Khalil Najafi: First Chair of the new ECE

2008–2018 | Chair of the Electrical and Computer Engineering Division of the Department of Electrical Engineering and Computer Science
Khalil Najafi Enlarge
Khalil Najafi.

Khalil Najafi (BSE MSE PhD EE ’80 ’81 ’86) was the right man at the right time to be the first Chair of the newly organized Electrical and Computer Engineering Division at Michigan. He was a man of ideas and an agent of change. He brought enormous research credibility to the position, combined with an abiding patience and an appreciation for both individuals and teams.

Prof. Najafi was named Chair of ECE in September 2008, just a few months after the new two-division structure was approved by the Regents. He brought stability to the department, which had previously been led by four different Chairs in the previous decade.

As the first Michigan alumnus to become Chair since George Haddad, he knew the department well. Khalil began his career at Michigan as a freshman engineering student in January 1977. He fondly recalled the great classes taught by Prof. Nino Masnari and a few others during his undergraduate years.
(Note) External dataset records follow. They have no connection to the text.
(* ===== verification/NgxBase64.v ===== *)
(** * Base64 of the string library

    [ngx_encode_base64], [ngx_encode_base64url], [ngx_decode_base64] and
    [ngx_decode_base64url] of src/nginx-master/src/core/ngx_string.c, with the
    two internal loops they share.  The main theorem is the round trip for both
    alphabets, proved once against the interface [Base64Alphabet] that states
    what the loops need of a pair of tables. *)

From S2P Require Import Prelude.

Open Scope Z_scope.

(** ** Encoding *)

Definition basis_ref (basis : bytes) (i : Z) : Z := basis !!! Z.to_nat i.

Fixpoint ngx_encode_base64_internal (s : bytes) (basis : bytes) (padding : bool)
    : bytes :=
  match s with
  | s0 :: s1 :: s2 :: s' =>
      basis_ref basis (Z.land (Z.shiftr s0 2) 63)
      :: basis_ref basis (Z.lor (Z.shiftl (Z.land s0 3) 4) (Z.shiftr s1 4))
      :: basis_ref basis (Z.lor (Z.shiftl (Z.land s1 15) 2) (Z.shiftr s2 6))
      :: basis_ref basis (Z.land s2 63)
      :: ngx_encode_base64_internal s' basis padding
  | [s0; s1] =>
      [basis_ref basis (Z.land (Z.shiftr s0 2) 63);
       basis_ref basis (Z.lor (Z.shiftl (Z.land s0 3) 4) (Z.shiftr s1 4));
       basis_ref basis (Z.shiftl (Z.land s1 15) 2)]
      ++ (if padding then ["="%ch] else [])
  | [s0] =>
      [basis_ref basis (Z.land (Z.shiftr s0 2) 63);
       basis_ref basis (Z.shiftl (Z.land s0 3) 4)]
      ++ (if padding then ["="%ch] else [])
      ++ (if padding then ["="%ch] else [])
  | [] => []
  end.

Definition basis64_enc : bytes :=
  bs "ABCDEFGHIJKLMNOPQRSTUVWXYZabcdefghijklmnopqrstuvwxyz0123456789+/".

Definition basis64url_enc : bytes :=
  bs "ABCDEFGHIJKLMNOPQRSTUVWXYZabcdefghijklmnopqrstuvwxyz0123456789-_".

Definition ngx_encode_base64 (src : bytes) : bytes :=
  ngx_encode_base64_internal src basis64_enc true.

Definition ngx_encode_base64url (src : bytes) : bytes :=
  ngx_encode_base64_internal src basis64url_enc false.

(** ** Decoding *)

(** The first loop: the length up to ["="], or an invalid character. *)
Fixpoint decode_base64_len (basis : list Z) (src : bytes) : option nat :=
  match src with
  | [] => Some 0%nat
  | c :: src' =>
      if c =? "="%ch then Some 0%nat
      else if basis_ref basis c =? 77 then None
      else match decode_base64_len basis src' with
           | Some n => Some (S n)
           | None => None
           end
  end.

Fixpoint decode_base64_loop (basis : list Z) (s : bytes) : bytes :=
  match s with
  | s0 :: s1 :: s2 :: s3 :: s' =>
      u_char (Z.lor (Z.shiftl (basis_ref basis s0) 2) (Z.shiftr (basis_ref basis s1) 4))
      :: u_char (Z.lor (Z.shiftl (basis_ref basis s1) 4) (Z.shiftr (basis_ref basis s2) 2))
      :: u_char (Z.lor (Z.shiftl (basis_ref basis s2) 6) (basis_ref basis s3))
      :: decode_base64_loop basis s'
  | [s0; s1; s2] =>
      [u_char (Z.lor (Z.shiftl (basis_ref basis s0) 2) (Z.shiftr (basis_ref basis s1) 4));
       u_char (Z.lor (Z.shiftl (basis_ref basis s1) 4) (Z.shiftr (basis_ref basis s2) 2))]
  | [s0; s1] =>
      [u_char (Z.lor (Z.shiftl (basis_ref basis s0) 2) (Z.shiftr (basis_ref basis s1) 4))]
  | _ => []
  end.

(** [None] is [NGX_ERROR]. *)
Definition ngx_decode_base64_internal (src : bytes) (basis : list Z) : option bytes :=
  match decode_base64_len basis src with
  | None => None
  | Some len =>
      if Nat.eqb (len mod 4) 1 then None
      else Some (decode_base64_loop basis (take len src))
  end.

Definition basis64_dec : list Z :=
  [77; 77; 77; 77; 77; 77; 77; 77; 77; 77; 77; 77; 77; 77; 77; 77;
   77; 77; 77; 77; 77; 77; 77; 77; 77; 77; 77; 77; 77; 77; 77; 77;
   77; 77; 77; 77; 77; 77; 77; 77; 77; 77; 77; 62; 77; 77; 77; 63;
   52; 53; 54; 55; 56; 57; 58; 59; 60; 61; 77; 77; 77; 77; 77; 77;
   77;  0;  1;  2;  3;  4;  5;  6;  7;  8;  9; 10; 11; 12; 13; 14;
   15; 16; 17; 18; 19; 20; 21; 22; 23; 24; 25; 77; 77; 77; 77; 77;
   77; 26; 27; 28; 29; 30; 31; 32; 33; 34; 35; 36; 37; 38; 39; 40;
   41; 42; 43; 44; 45; 46; 47; 48; 49; 50; 51; 77; 77; 77; 77; 77]
  ++ replicate 128 77.

Definition basis64url_dec : list Z :=
  [77; 77; 77; 77; 77; 77; 77; 77; 77; 77; 77; 77; 77; 77; 77; 77;
   77; 77; 77; 77; 77; 77; 77; 77; 77; 77; 77; 77; 77; 77; 77; 77;
   77; 77; 77; 77; 77; 77; 77; 77; 77; 77; 77; 77; 77; 62; 77; 77;
   52; 53; 54; 55; 56; 57; 58; 59; 60; 61; 77; 77; 77; 77; 77; 77;
   77;  0;  1;  2;  3;  4;  5;  6;  7;  8;  9; 10; 11; 12; 13; 14;
   15; 16; 17; 18; 19; 20; 21; 22; 23; 24; 25; 77; 77; 77; 77; 63;
   77; 26; 27; 28; 29; 30; 31; 32; 33; 34; 35; 36; 37; 38; 39; 40;
   41; 42; 43; 44; 45; 46; 47; 48; 49; 50; 51; 77; 77; 77; 77; 77]
  ++ replicate 128 77.

Definition ngx_decode_base64 (src : bytes) : option bytes :=
  ngx_decode_base64_internal src basis64_dec.

Definition ngx_decode_base64url (src : bytes) : option bytes :=
  ngx_decode_base64_internal src basis64url_dec.

(** * Theorems *)

(** What the loops rely on: the decoding table inverts the encoding table on
    the 64 digits, and no digit is the padding character. *)
Class Base64Alphabet (enc dec : list Z) : Prop := {
  alphabet_inv (v : Z) : 0 <= v < 64 → basis_ref dec (basis_ref enc v) = v;
  alphabet_not_pad (v : Z) : 0 <= v < 64 → basis_ref enc v ≠ "="%ch
}.

#[export] Instance base64_standard : Base64Alphabet basis64_enc basis64_dec.
Proof.
  split; intros v Hv.
  - by apply (range_check_prop 64 (fun v => basis_ref basis64_dec (basis_ref basis64_enc v) = v)).
  - by apply (range_check_prop 64 (fun v => basis_ref basis64_enc v ≠ 61)).
Qed.

#[export] Instance base64_url : Base64Alphabet basis64url_enc basis64url_dec.
Proof.
  split; intros v Hv.
  - by apply (range_check_prop 64
                (fun v => basis_ref basis64url_dec (basis_ref basis64url_enc v) = v)).
  - by apply (range_check_prop 64 (fun v => basis_ref basis64url_enc v ≠ 61)).
Qed.

(** ** The bit arithmetic, checked on every pair of bytes *)

Definition sextet_ok (a b : Z) : bool :=
  let s0 := Z.land (Z.shiftr a 2) 63 in
  let s1 := Z.lor (Z.shiftl (Z.land a 3) 4) (Z.shiftr b 4) in
  let s1' := Z.shiftl (Z.land a 3) 4 in
  let t1 := Z.lor (Z.shiftl (Z.land a 15) 2) (Z.shiftr b 6) in
  let t1' := Z.shiftl (Z.land a 15) 2 in
  let u0 := Z.land a 63 in
  (s0 <? 64) && (0 <=? s0) && (s1 <? 64) && (0 <=? s1) && (s1' <? 64) && (0 <=? s1')
  && (t1 <? 64) && (0 <=? t1) && (t1' <? 64) && (0 <=? t1') && (u0 <? 64) && (0 <=? u0)
  && (u_char (Z.lor (Z.shiftl s0 2) (Z.shiftr s1 4)) =? a)
  && (u_char (Z.lor (Z.shiftl s0 2) (Z.shiftr s1' 4)) =? a).

Lemma sextet_ok_all (a b : Z) : is_byte a → is_byte b → sextet_ok a b = true.
Proof. apply (range_check2_spec 256 256 sextet_ok). by vm_compute. Qed.

(** The low nibble of the first byte is lost in the second byte's digits, so
    that the second and third equations depend on two bytes only. *)
Definition octet2_ok (n b : Z) : bool :=
  range_check 4 (fun k =>
    let t1 := Z.lor (Z.shiftl (Z.land b 15) 2) k in
    let s1 := Z.lor (Z.shiftl n 4) (Z.shiftr b 4) in
    u_char (Z.lor (Z.shiftl s1 4) (Z.shiftr t1 2)) =? b).

Lemma octet2_ok_all (n b : Z) : 0 <= n < 4 → is_byte b → octet2_ok n b = true.
Proof. apply (range_check2_spec 4 256 octet2_ok). by vm_compute. Qed.

Definition octet3_ok (n c : Z) : bool :=
  u_char (Z.lor (Z.shiftl (Z.lor (Z.shiftl n 2) (Z.shiftr c 6)) 6) (Z.land c 63)) =? c.

Lemma octet3_ok_all (n c : Z) : 0 <= n < 16 → is_byte c → octet3_ok n c = true.
Proof. apply (range_check2_spec 16 256 octet3_ok). by vm_compute. Qed.

Lemma land_small (a : Z) (k : Z) : 0 <= k → 0 <= Z.land a (Z.ones k) < 2 ^ k.
Proof. intros Hk. rewrite Z.land_ones by done. apply Z.mod_pos_bound, Z.pow_pos_nonneg; lia. Qed.

Lemma shiftr6_small (c : Z) : is_byte c → 0 <= Z.shiftr c 6 < 4.
Proof.
  unfold is_byte. intros Hc. rewrite Z.shiftr_div_pow2 by lia. change (2 ^ 6) with 64.
  split; [apply Z.div_pos; lia|apply Z.div_lt_upper_bound; lia].
Qed.

(** The three equations of a full group, and those of the short groups. *)
Lemma octet1 (a b : Z) : is_byte a → is_byte b →
  u_char (Z.lor (Z.shiftl (Z.land (Z.shiftr a 2) 63) 2)
            (Z.shiftr (Z.lor (Z.shiftl (Z.land a 3) 4) (Z.shiftr b 4)) 4)) = a.
Proof. intros Ha Hb. pose proof (sextet_ok_all a b Ha Hb) as H. unfold sextet_ok in H. lia. Qed.

Lemma octet1_last (a : Z) : is_byte a →
  u_char (Z.lor (Z.shiftl (Z.land (Z.shiftr a 2) 63) 2)
            (Z.shiftr (Z.shiftl (Z.land a 3) 4) 4)) = a.
Proof. intros Ha. pose proof (sextet_ok_all a a Ha Ha) as H. unfold sextet_ok in H. lia. Qed.

Lemma octet2 (a b k : Z) : is_byte b → 0 <= k < 4 →
  u_char (Z.lor (Z.shiftl (Z.lor (Z.shiftl (Z.land a 3) 4) (Z.shiftr b 4)) 4)
            (Z.shiftr (Z.lor (Z.shiftl (Z.land b 15) 2) k) 2)) = b.
Proof.
  intros Hb Hk. pose proof (octet2_ok_all (Z.land a 3) b (land_small a 2 ltac:(lia)) Hb) as H.
  apply (range_check_spec _ _ k) in H; [|done]. cbv beta zeta in H. by apply Z.eqb_eq in H.
Qed.

Lemma octet2_last (a b : Z) : is_byte b →
  u_char (Z.lor (Z.shiftl (Z.lor (Z.shiftl (Z.land a 3) 4) (Z.shiftr b 4)) 4)
            (Z.shiftr (Z.shiftl (Z.land b 15) 2) 2)) = b.
Proof.
  intros Hb. pose proof (octet2 a b 0 Hb ltac:(lia)) as H. by rewrite Z.lor_0_r in H.
Qed.

Lemma octet3 (b c : Z) : is_byte c →
  u_char (Z.lor (Z.shiftl (Z.lor (Z.shiftl (Z.land b 15) 2) (Z.shiftr c 6)) 6)
            (Z.land c 63)) = c.
Proof.
  intros Hc. pose proof (octet3_ok_all (Z.land b 15) c (land_small b 4 ltac:(lia)) Hc) as H.
  by apply Z.eqb_eq in H.
Qed.

Section Alphabet.
Context {enc dec : list Z} `{!Base64Alphabet enc dec}.

Lemma sextet_decode (v : Z) : 0 <= v < 64 → basis_ref dec (basis_ref enc v) = v.
Proof. apply alphabet_inv. Qed.

(** The six digits that a pair of bytes contributes are in range. *)
Lemma sextet_ranges (a b : Z) : is_byte a → is_byte b →
  (0 <= Z.land (Z.shiftr a 2) 63 < 64)
  ∧ (0 <= Z.lor (Z.shiftl (Z.land a 3) 4) (Z.shiftr b 4) < 64)
  ∧ (0 <= Z.shiftl (Z.land a 3) 4 < 64)
  ∧ (0 <= Z.lor (Z.shiftl (Z.land a 15) 2) (Z.shiftr b 6) < 64)
  ∧ (0 <= Z.shiftl (Z.land a 15) 2 < 64)
  ∧ (0 <= Z.land a 63 < 64).
Proof. intros Ha Hb. pose proof (sextet_ok_all a b Ha Hb) as H. unfold sextet_ok in H. lia. Qed.

(** A digit is neither the padding nor a character the first loop refuses. *)
Lemma decode_len_digit (v : Z) (src : bytes) :
  0 <= v < 64 →
  decode_base64_len dec (basis_ref enc v :: src) =
  match decode_base64_len dec src with Some n => Some (S n) | None => None end.
Proof.
  intros Hv. cbn [decode_base64_len].
  destruct (Z.eqb_spec (basis_ref enc v) 61) as [E|_]; [by apply alphabet_not_pad in E|].
  rewrite (alphabet_inv v Hv). by destruct (Z.eqb_spec v 77); [lia|].
Qed.

Lemma encode_decode_group (s : bytes) (padding : bool) :
  Forall is_byte s →
  ∃ len, decode_base64_len dec (ngx_encode_base64_internal s enc padding) = Some len
         ∧ (len mod 4 ≠ 1)%nat
         ∧ decode_base64_loop dec (take len (ngx_encode_base64_internal s enc padding)) = s.
Proof.
  induction s as [s IH] using (induction_ltof1 _ (@length Z)). unfold ltof in IH.
  destruct s as [|a [|b [|c s]]]; intros Hs.
  - by exists 0%nat.
  - inv Hs. destruct (sextet_ranges a a ltac:(done) ltac:(done)) as (R1 & _ & R2 & _).
    exists 2%nat. cbn [ngx_encode_base64_internal app].
    rewrite !decode_len_digit by done.
    split_and!; [by destruct padding|done|].
    cbn [take decode_base64_loop]. rewrite !sextet_decode by done. by rewrite octet1_last.
  - inv Hs. inv H2. destruct (sextet_ranges a b ltac:(done) ltac:(done)) as (R1 & R2 & _).
    destruct (sextet_ranges b b ltac:(done) ltac:(done)) as (_ & _ & _ & _ & R3 & _).
    exists 3%nat. cbn [ngx_encode_base64_internal app].
    rewrite !decode_len_digit by done.
    split_and!; [by destruct padding|done|].
    cbn [take decode_base64_loop]. rewrite !sextet_decode by done.
    by rewrite octet1, octet2_last.
  - apply Forall_cons in Hs as [Ha [Hb [Hc Hs]%Forall_cons]%Forall_cons].
    destruct (sextet_ranges a b Ha Hb) as (R1 & R2 & _).
    destruct (sextet_ranges b c Hb Hc) as (_ & _ & _ & R3 & _).
    destruct (sextet_ranges c c Hc Hc) as (_ & _ & _ & _ & _ & R4).
    destruct (IH s) as (len & H1 & H2 & H3); [simpl; lia|done|].
    exists (4 + len)%nat. cbn [ngx_encode_base64_internal].
    rewrite !decode_len_digit, H1 by done. split_and!; [done| |].
    + rewrite Nat.Div0.add_mod. by rewrite Nat.Div0.mod_same, Nat.add_0_l, Nat.Div0.mod_mod.
    + cbn [Nat.add take decode_base64_loop]. rewrite !sextet_decode by done.
      by rewrite octet1, octet2, octet3, H3 by auto using shiftr6_small.
Qed.

Lemma base64_roundtrip (s : bytes) (padding : bool) :
  Forall is_byte s →
  ngx_decode_base64_internal (ngx_encode_base64_internal s enc padding) dec = Some s.
Proof.
  intros Hs. destruct (encode_decode_group s padding Hs) as (len & H1 & H2 & H3).
  unfold ngx_decode_base64_internal. rewrite H1.
  destruct (Nat.eqb_spec (len mod 4) 1); [done|]. by rewrite H3.
Qed.

End Alphabet.

(** Decoding an encoded string gives the string back, in both alphabets: the
    padded standard one and the unpadded URL one. *)
Theorem ngx_base64_roundtrip (s : bytes) :
  Forall is_byte s →
  ngx_decode_base64 (ngx_encode_base64 s) = Some s
  ∧ ngx_decode_base64url (ngx_encode_base64url s) = Some s.
Proof. intros Hs. split; by apply base64_roundtrip. Qed.

Lemma ngx_base64_roundtrip_witness :
  ngx_decode_base64 (ngx_encode_base64 [0; 255; 16; 131]) = Some [0; 255; 16; 131]
  ∧ ngx_decode_base64url (ngx_encode_base64url [0; 255; 16; 131]) = Some [0; 255; 16; 131].
Proof.
  apply (ngx_base64_roundtrip [0; 255; 16; 131]).
  solve_bytes.
Defined.

(** The macro [ngx_base64_encoded_length]: [((len + 2) / 3) * 4]. *)
Definition ngx_base64_encoded_length (len : Z) : Z := (len + 2) / 3 * 4.

Lemma base64_length_padded (s basis : bytes) :
  Z.of_nat (length (ngx_encode_base64_internal s basis true)) =
  ngx_base64_encoded_length (Z.of_nat (length s)).
Proof.
  induction s as [s IH] using (induction_ltof1 _ (@length Z)). unfold ltof in IH.
  destruct s as [|a [|b [|c s]]]; [done..|].
  cbn [ngx_encode_base64_internal length].
  assert (H : Z.of_nat (length (ngx_encode_base64_internal s basis true)) =
              ngx_base64_encoded_length (Z.of_nat (length s))) by (apply IH; simpl; lia).
  unfold ngx_base64_encoded_length in *.
  rewrite !Nat2Z.inj_succ, H.
  replace (Z.succ (Z.succ (Z.succ (Z.of_nat (length s)))) + 2)
    with (Z.of_nat (length s) + 2 + 1 * 3) by lia.
  rewrite Z.div_add by lia. lia.
Qed.

(** The encoders write at most [ngx_base64_encoded_length] bytes: the size the
    callers allocate. *)
Theorem ngx_encode_base64_fits (s : bytes) :
  Z.of_nat (length (ngx_encode_base64 s)) = ngx_base64_encoded_length (Z.of_nat (length s)).
Proof. apply base64_length_padded. Qed.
However, the decade of the 1970’s were often described as the worst any faculty could remember due to lack of funds available for faculty hiring and any other academic improvements. It was a situation the future leader could feel even as an undergraduate student.

By the time he was a graduate student working on solid state sensors and devices under Prof. Ken Wise, things had begun to change for the better. “Duderstadt became Dean, we moved into a new building, there were many new faculty, and there was a lot of enthusiasm,” recalled Najafi. “And it was interesting and exciting to work on devices with many different applications.”
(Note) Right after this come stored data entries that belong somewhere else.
Lemma safe_time_of_day (p : bytes) :
  (8 <= length p)%nat → safe (fun '(_, q) => length q = (length p - 6)%nat) (time_of_day p).
Proof.
  intros H. do 2 (eapply safe_bind; [apply safe_digits; lia|]; intros ? _;
    eapply safe_bind; [apply safe_expect; rewrite ?length_drop; lia|]; let Hq := fresh "Hq" in intros ? Hq; rewrite length_drop in Hq).
  eapply safe_bind; [apply safe_digits; lia|]. intros sec _. cbn. lia.
Qed.

Lemma safe_read_year_day (f : format) (day : Z) (p : bytes) :
  match f with rfc822 => (13 <= length p)%nat | rfc850 => (11 <= length p)%nat | isoc => (4 <= length p)%nat end →
  safe (fun '(_, q) => (match f with isoc => 14 | _ => 9 end <= length q)%nat) (read_year_day f day p).
Proof.
  intros H. destruct f; cbn [read_year_day].
  - eapply safe_bind; [apply safe_digits; lia|]. intros ? _. cbn. rewrite length_drop. lia.
  - eapply safe_bind; [apply safe_digits; lia|]. intros ? _. cbn. rewrite length_drop. lia.
  - eapply safe_bind; [by apply safe_read_asctime_day|]. intros [day' q] _.
    destruct (Nat.ltb_spec (length q) 14); [done|]. cbn. lia.
Qed.

Lemma parse_http_time_safe (value : bytes) : safe (fun _ => True) (parse_http_time value).
Proof.
  unfold parse_http_time. destruct (find_sep value) as [sp p0]. set (p := skip_spaces _).
  destruct (Nat.ltb_spec (length p) 18); [done|].
  eapply (safe_bind (fun '(_, f, q) => match f with
    | rfc822 => (17 <= length q)%nat | rfc850 => (15 <= length q)%nat | isoc => (18 <= length q)%nat end)).
  { destruct sp; [done|]. pose proof (safe_read_day p ltac:(lia)) as Hd.
    destruct (read_day p) as [| |[[day f] q]]; try done. by destruct f. }
  intros [[day f] q] Hq. assert ((15 <= length q)%nat) by (destruct f; lia).
  eapply safe_bind; [apply safe_month_of; lia|]. intros month _.
  eapply (safe_bind (fun r => length r = (length q - 4)%nat)).
  { destruct f; [..|cbn; rewrite !length_drop; lia].
    all: match goal with |- safe _ (expect ?c ?r) => pose proof (safe_expect c r) as He end.
    all: rewrite length_drop in He; specialize (He ltac:(lia)); destruct (expect _ _); cbn in *; try done; lia. }
  intros r Hr. eapply safe_bind; [apply safe_read_year_day; destruct f; lia|].
  intros [[year day'] u] Hu. assert ((9 <= length u)%nat) by (destruct f; lia).
  eapply safe_bind; [apply safe_expect; lia|]. intros v Hv. cbv beta in Hv.
  eapply safe_bind; [apply safe_time_of_day; lia|]. intros [[[hour min] sec] w] Hw.
  eapply (safe_bind (fun _ => True)).
  { destruct f; try done. eapply safe_bind; [apply safe_expect; rewrite length_drop; lia|].
    intros x Hx. apply safe_digits. rewrite length_drop in Hx. lia. }
  intros year' _. by destruct (check_date _ _ _ _ _ _).
Qed.

(** The parser reads only bytes of the value, whatever they are. *)
Theorem parse_http_time_reads (value : bytes) : is_Some (ngx_parse_http_time value).
Proof.
  unfold ngx_parse_http_time. pose proof (parse_http_time_safe value) as H.
  destruct (parse_http_time value); [done|by eexists..].
Qed.

(** ** The calendar *)

Definition leap (y : Z) : bool := (y mod 4 =? 0) && (negb (y mod 100 =? 0) || (y mod 400 =? 0)).

(** The days before March 1 of a year. *)
Definition days_before (y : Z) : Z := 365 * y + y / 4 - y / 100 + y / 400.

Lemma leap_period (q r : Z) : leap (400 * q + r) = leap r.
Proof.
  unfold leap. replace (400 * q + r) with (r + (100 * q) * 4) at 1 by lia.
  replace (400 * q + r) with (r + (4 * q) * 100) at 1 by lia.
  replace (400 * q + r) with (r + q * 400) at 1 by lia. by rewrite !Z.mod_add by lia.
Qed.

Lemma days_before_period (q r : Z) : days_before (400 * q + r) = 146097 * q + days_before r.
Proof. unfold days_before. Z.to_euclidean_division_equations. lia. Qed.

Lemma days_before_pred (y : Z) : days_before (y - 1) = days_before y - 365 - (if leap y then 1 else 0).
Proof.
  unfold days_before, leap. destruct (Z.eqb_spec (y mod 4) 0), (Z.eqb_spec (y mod 100) 0), (Z.eqb_spec (y mod 400) 0);
    cbn [negb andb orb]; Z.to_euclidean_division_equations; lia.
Qed.

(** The year that [ngx_gmtime] computes first is right, or one too high in the last two
    days of February. *)
Lemma year_bounds (days : Z) :
  let year := (days + 2) * 400 / 146097 in
  -2 <= days - days_before year <= 364 + (if leap (year + 1) then 1 else 0).
Proof.
  intros year. assert (Hy : 146097 * year <= (days + 2) * 400 < 146097 * (year + 1))
    by (unfold year; Z.to_euclidean_division_equations; lia).
  clearbody year. pose proof (Z.div_mod year 400 ltac:(lia)) as Hq.
  pose proof (Z.mod_pos_bound year 400 ltac:(lia)) as Hr.
  set (q := year / 400) in *. set (r := year mod 400) in *. clearbody q r. subst year.
  replace (400 * q + r + 1) with (400 * q + (r + 1)) by lia.
  rewrite days_before_period, leap_period.
  assert (Hc : range_check 400 (fun r =>
    (-2 <=? (146097 * r + 399) / 400 - 2 - days_before r)
    && ((146097 * (r + 1) - 1) / 400 - 2 - days_before r <=? 364 + (if leap (r + 1) then 1 else 0))) = true)
    by (vm_compute; reflexivity).
  apply (range_check_spec _ _ r) in Hc; [|lia]. apply andb_true_iff in Hc as [H1 H2].
  apply Z.leb_le in H1, H2.
  assert (H3 : (146097 * r + 399) / 400 <= days - 146097 * q + 2)
    by (apply Z.lt_succ_r, Z.div_lt_upper_bound; lia).
  assert (H4 : days - 146097 * q + 2 <= (146097 * (r + 1) - 1) / 400)
    by (apply Z.div_le_lower_bound; lia).
  lia.
Qed.

(** A day of the year that begins in March, its month and its day. *)
Definition mon_of (yday : Z) : Z := (yday + 31) * 10 / 306.
Definition day_of (yday : Z) : Z := yday - (367 * mon_of yday / 12 - 30) + 1.

Lemma month_day (yday : Z) :
  0 <= yday <= 365 →
  1 <= day_of yday
  ∧ (306 <= yday → 11 <= mon_of yday <= 12
     ∧ (day_of yday <= mday !!! Z.to_nat (mon_of yday - 11) ∧ yday < 365
        ∨ yday = 365 ∧ mon_of yday = 12 ∧ day_of yday = 29))
  ∧ (yday < 306 → 1 <= mon_of yday <= 10 ∧ day_of yday <= mday !!! Z.to_nat (mon_of yday + 1)).
Proof.
  intros Hy. apply (range_check_prop 366 (fun yday => 1 <= day_of yday
    ∧ (306 <= yday → 11 <= mon_of yday <= 12
       ∧ (day_of yday <= mday !!! Z.to_nat (mon_of yday - 11) ∧ yday < 365
          ∨ yday = 365 ∧ mon_of yday = 12 ∧ day_of yday = 29))
    ∧ (yday < 306 → 1 <= mon_of yday <= 10 ∧ day_of yday <= mday !!! Z.to_nat (mon_of yday + 1))));
    [vm_compute; reflexivity|lia].
Qed.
His research with Prof. Wise made Najafi one of the pioneers in the field that would be known years later as microelectromechanical systems (MEMS). By 2017, he had been a worldwide leader for nearly 30 years in the research and development of micromachined sensors, MEMS and integrated microsystems. He has made lasting contributions in several different areas of microsensors, including fabrication and packaging technologies, inertial sensors, energy harvesters, implantable biomedical sensors, and integrated electronics for implantable neural prostheses. He has also accomplished seminal work in MEMS-based power sources.

Najafi also co-founded two companies:  Integrated Sensing Systems, Inc. (ISS), a company specializing in the design, development, manufacture and commercialization of innovative MEMS products, and ePack, a MEMS packaging company. He has more than 20 U.S. patents.
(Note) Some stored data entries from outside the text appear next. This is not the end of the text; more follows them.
(* ===== verification/NgxInet.v ===== *)
(** Network addresses and their texts: core/ngx_inet.c, [ngx_inet_addr],
    [ngx_inet6_addr], [ngx_inet_ntop], [ngx_inet6_ntop] and [ngx_sock_ntop].

    An [in_addr_t] is the number that a little-endian machine loads from the four bytes
    of the address; [htonl] swaps bytes.  An IPv6 address is its 16 bytes.  A port is kept
    in host order, that is [ntohs] of the field. *)

From S2P Require Import Prelude NgxNumber NgxCompare.

Open Scope Z_scope.

Module NgxInet.

(** * Definitions *)

Definition INADDR_NONE : Z := 0xffffffff.
Definition INADDR_ANY : Z := 0.
Definition NGX_INET_ADDRSTRLEN : nat := length (bs "255.255.255.255").
Definition NGX_INET6_ADDRSTRLEN : nat := length (bs "ffff:ffff:ffff:ffff:ffff:ffff:255.255.255.255").

(** The byte [i] of a number in memory. *)
Definition byte_at (i : Z) (x : Z) : Z := u_char (Z.shiftr x (8 * i)).

Definition htonl (x : Z) : Z :=
  byte_at 3 x + Z.shiftl (byte_at 2 x) 8 + Z.shiftl (byte_at 1 x) 16 + Z.shiftl (byte_at 0 x) 24.

Definition ntohl (x : Z) : Z := htonl x.

(** The four bytes of an address in memory. *)
Definition in_addr_bytes (a : Z) : bytes := [byte_at 0 a; byte_at 1 a; byte_at 2 a; byte_at 3 a].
During these years, Najafi served as the Director of the Solid-State Electronics Laboratory (1998-2005), as deputy director of the NSF ERC on Wireless Integrated Microsystems (2000-2009), and as director of the NSF National Nanotechnology Infrastructure Network (2004-2014).

He brought all of this experience to his role as Chair of Electrical and Computer Engineering. Some of the changes he brought to the department as of 2017 included:

  • Merging of the 2 graduate programs in Electrical Engineering and Electrical Engineering:Systems into one graduate program in Electrical and Computer Engineering
  • Hiring 24 new faculty in broad technical areas that cross traditional boundaries, including 7 women faculty.
  • Breaking down the internal lab structure into a greater number of technical areas, each with their own Director.
  • Greatly expanding alumni outreach by hiring a full time staff person in Alumni Affairs, holding events around the country, and investing in an online mentoring program
  • Expanding ECE’s reach into the community by offering summer camps to high school students
  • Supporting the cultural diversity of ECE students by offering culturally diverse social events
  • Initiating the process of revamping the undergraduate curriculum

“I think it’s good sometimes to go in and changes things,” said Khalil. “In academia I think it’s easy for people to get used to the same structure if they do it all the time. If you get used to doing the same thing all the time, you get resistant to change, and I think that goes against what a university is supposed to be.  A university is supposed to be changing all the time.”

The accomplishments of those in leadership are not often recognized with awards. However, in the areas of research and teaching, Prof. Najafi’s achievements have been well recognized. He has received the IEEE Daniel E. Noble Award for Emerging Technologies, the IEEE Sensors Technical Field Award, several best paper awards, and is a Fellow of IEEE and the American Institute for Medical and Biological Engineering (AIMBE).

He has earned several teaching awards at Michigan, including being named Arthur F. Thurnau Professor for outstanding contributions to undergraduate education. He received the U-M Henry Russel Award for outstanding achievement and scholarship, and the U-M Distinguished Faculty Achievement Award for exceptional contributions in scholarship, teaching, and service. He received the Distinguished University Innovator Award in recognition of his development of innovative and transformative technologies.

He was named Schlumberger Professor of Engineering in 2006, and Peter and Evelyn Fuss Chair of Electrical and Computer Engineering in 2015 thanks to an endowment by Peter and Evelyn Fuss.

He received the B.S., M.S., and the Ph.D. degrees in 1980, 1981, and 1986 respectively, all in electrical engineering from the University of Michigan.